Isu atau topik tentang khilafah ini memang akan menjadi satu topik penting di sepanjang perjalanan peradaban kita. Dan bahkan kita tahu bahwa topik tentang khalifah itu sendiri telah menjadi satu topik serius pada lembar pertama peradaban umat manusia. Yang bahkan saat Nabi Adam masih di surga – belum Allah turunkan ke muka bumi ini, topik tentang khalifah ini sudah menjadi percakapan serius antara Allah dan para malaikat-Nya di sana.

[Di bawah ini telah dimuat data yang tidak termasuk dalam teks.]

Lemma plan_binding_spec env pc vote record cursor record' obs st cursor' :
  plan_binding env pc vote record cursor = Ok (record', obs, st, cursor') ->
  vr_vote_account record' = vr_vote_account record /\
  vr_directed_shares record' = vr_directed_shares record /\
  (if cursor <? pc_list_len pc
   then cursor' = cursor + 1 /\ vr_validator_list_index record' = as_u32 cursor
   else cursor' = cursor /\ vr_validator_list_index record' = VALIDATOR_LIST_INDEX_UNSET).
Proof.
  unfold plan_binding. intros H. destruct (_ <? _).
  - bind H as entry E. bind H as u1 E1. bind H as u2 E2. by injection H as <- <- <- <-.
  - bind H as u1 E1. ctl_ok E1. injection H as <- <- <- <-. cbn. split_and!; [done..|lia].
Qed.

Lemma plan_lifecycle_spec pc obs old shares record record' st :
  plan_lifecycle pc obs old shares record = (record', st) ->
  vr_vote_account record' = vr_vote_account record /\
  vr_directed_shares record' = vr_directed_shares record /\
  vr_validator_list_index record' = vr_validator_list_index record.
Proof. unfold plan_lifecycle. intros H. injection H as <- _. by destruct (_ && _). Qed.

Lemma plan_targets_ok pc in_list st shares entry record :
  u64 (pc_snapshot_total pc) -> 0 <= pc_productive pc -> 0 <= shares -> 0 <= pc_supply pc ->
  planned_ok (pc_snapshot_total pc) (plan_targets pc in_list st shares entry record).
Proof.
  intros Hn Hp Hs Hu. unfold plan_targets. cbv zeta.
  set (cap := lifecycle_cap st _ _ _). assert (u64 cap) as Hc by (apply lifecycle_cap_range; rlia).
  pose proof (directed_target_spec _ _ _ cap Hp Hs Hu Hc) as (Ht & _).
  set (t := directed_target _ _ _ cap) in *.
  split; cbn; rewrite ?status_from_as; try lia; eauto.
  - destruct in_list; [|done]. destruct st; cbn; rlia.
  - intros s [= <-]. change (cap_of _ st) with cap. destruct in_list; [|lia].
    clearbody t cap. unfold neutral_capacity, sat_sub. destruct st; lia.
  - destruct in_list; [|lia]. by destruct st.
Qed.

Lemma plan_aggregates_spec shares entry record es es' :
  plan_aggregates shares entry record es = Ok es' ->
  directed_frame es' = directed_frame es /\
  es_plan_directed_cursor es' = es_plan_directed_cursor es /\
  es_total_directed_shares es' = es_total_directed_shares es + shares /\
  es_sum_directed_targets es' = es_sum_directed_targets es + vr_directed_target record /\
  es_unsaturated_active_count es' =
    es_unsaturated_active_count es + (if 0 <? vr_remaining_capacity record then 1 else 0).
Proof.
  unfold plan_aggregates. intros H. bind H as total Ht. bind H as sum Hsum. injection H as <-.
  ctl_ok Ht. ctl_ok Hsum. unfold checked_add64 in *.
  repeat match goal with E : fit _ _ = Some _ |- _ => apply fit_Some in E end.
  unfold fold_preferred_withdraw. cbn in *.
  destruct (entry =? 0), (0 <? vr_remaining_capacity record); try destruct (_ <? _); cbn; split_and!; done || lia.
Qed.


(** ** One record of a batch *)

(** The context a batch plans against, read from the epoch state and from the list. *)
Record plans (pc : PlanContext) (es : EpochState) : Prop := {
  pl_epoch : pc_epoch pc = es_controller_epoch es;
  pl_productive : pc_productive pc = es_productive_lamports es;
  pl_supply : pc_supply pc = es_nav_fusol_supply es;
  pl_total : pc_snapshot_total pc = es_nav_total_lamports es;
  pl_len : pc_list_len pc <= MAX_VALIDATORS;
}.

(** What a visit writes: a new record in place of an unplanned one. *)
Record planned_visit (pc : PlanContext) (k : Pubkey) (es : EpochState) (records : gmap Pubkey ValidatorRecord)
    (es' : EpochState) (records' : gmap Pubkey ValidatorRecord) (r r' : ValidatorRecord) : Prop := {
  pw_old : records !! k = Some r;
  pw_new : records' = <[k := r']> records;
  pw_unplanned : vr_plan_epoch r <> pc_epoch pc;
  pw_stamp : vr_plan_epoch r' = pc_epoch pc;
  pw_vote : vr_vote_account r' = vr_vote_account r;
  pw_kept_shares : vr_directed_shares r' = vr_directed_shares r;
  pw_shares : exists n, (n = 0 \/ n = vr_directed_shares r) /\
    es_total_directed_shares es' = es_total_directed_shares es + n /\
    vr_directed_target r' * pc_supply pc <= pc_productive pc * n;
  pw_no_supply : pc_supply pc = 0 -> vr_directed_target r' = 0;
  pw_ok : planned_ok (pc_snapshot_total pc) r';
  pw_ungranted : vr_neutral_granted r' = 0;
  pw_sum : es_sum_directed_targets es' = es_sum_directed_targets es + vr_directed_target r';
  pw_count : es_unsaturated_active_count es' =
    es_unsaturated_active_count es + (if 0 <? vr_remaining_capacity r' then 1 else 0);
  pw_frame : directed_frame es' = directed_frame es;
  pw_index : if es_plan_directed_cursor es <? pc_list_len pc
    then es_plan_directed_cursor es' = es_plan_directed_cursor es + 1 /\
         vr_validator_list_index r' = as_u32 (es_plan_directed_cursor es)
    else es_plan_directed_cursor es' = es_plan_directed_cursor es /\
         vr_validator_list_index r' = VALIDATOR_LIST_INDEX_UNSET /\ vr_remaining_capacity r' = 0;
}.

Ketika Allah bermaksud menjadikan Nabi Adam sebagai khalifah di muka bumi, para malaikat mengutarakan ketidaksetujuannya akan rencana tersebut lantaran menilai bahwa manusia itu hanya akan merusak dan mempertumpahkan darah saja di atas bumi. Hal ini bisa kita lihat di dalam QS. 2 ayat 30:

وَاِذْ قَالَ رَبُّكَ لِلْمَلٰۤىِٕكَةِ اِنِّيْ جَاعِلٌ فِى الْاَرْضِ خَلِيْفَةً ۗ قَالُوْٓا اَتَجْعَلُ فِيْهَا مَنْ يُّفْسِدُ فِيْهَا وَيَسْفِكُ الدِّمَاۤءَۚ وَنَحْنُ نُسَبِّحُ بِحَمْدِكَ وَنُقَدِّسُ لَكَ ۗ قَالَ اِنِّيْٓ اَعْلَمُ مَا لَا تَعْلَمُوْنَ

“Dan (ingatlah) ketika Tuhanmu berfirman kepada para malaikat, “Aku hendak menjadikan khalifah di bumi.” Mereka berkata, “Apakah Engkau hendak menjadikan orang yang merusak dan menumpahkan darah di sana, sedangkan kami bertasbih memuji-Mu dan menyucikan nama-Mu?” Dia berfirman, “Sungguh, Aku mengetahui apa yang tidak kamu ketahui.”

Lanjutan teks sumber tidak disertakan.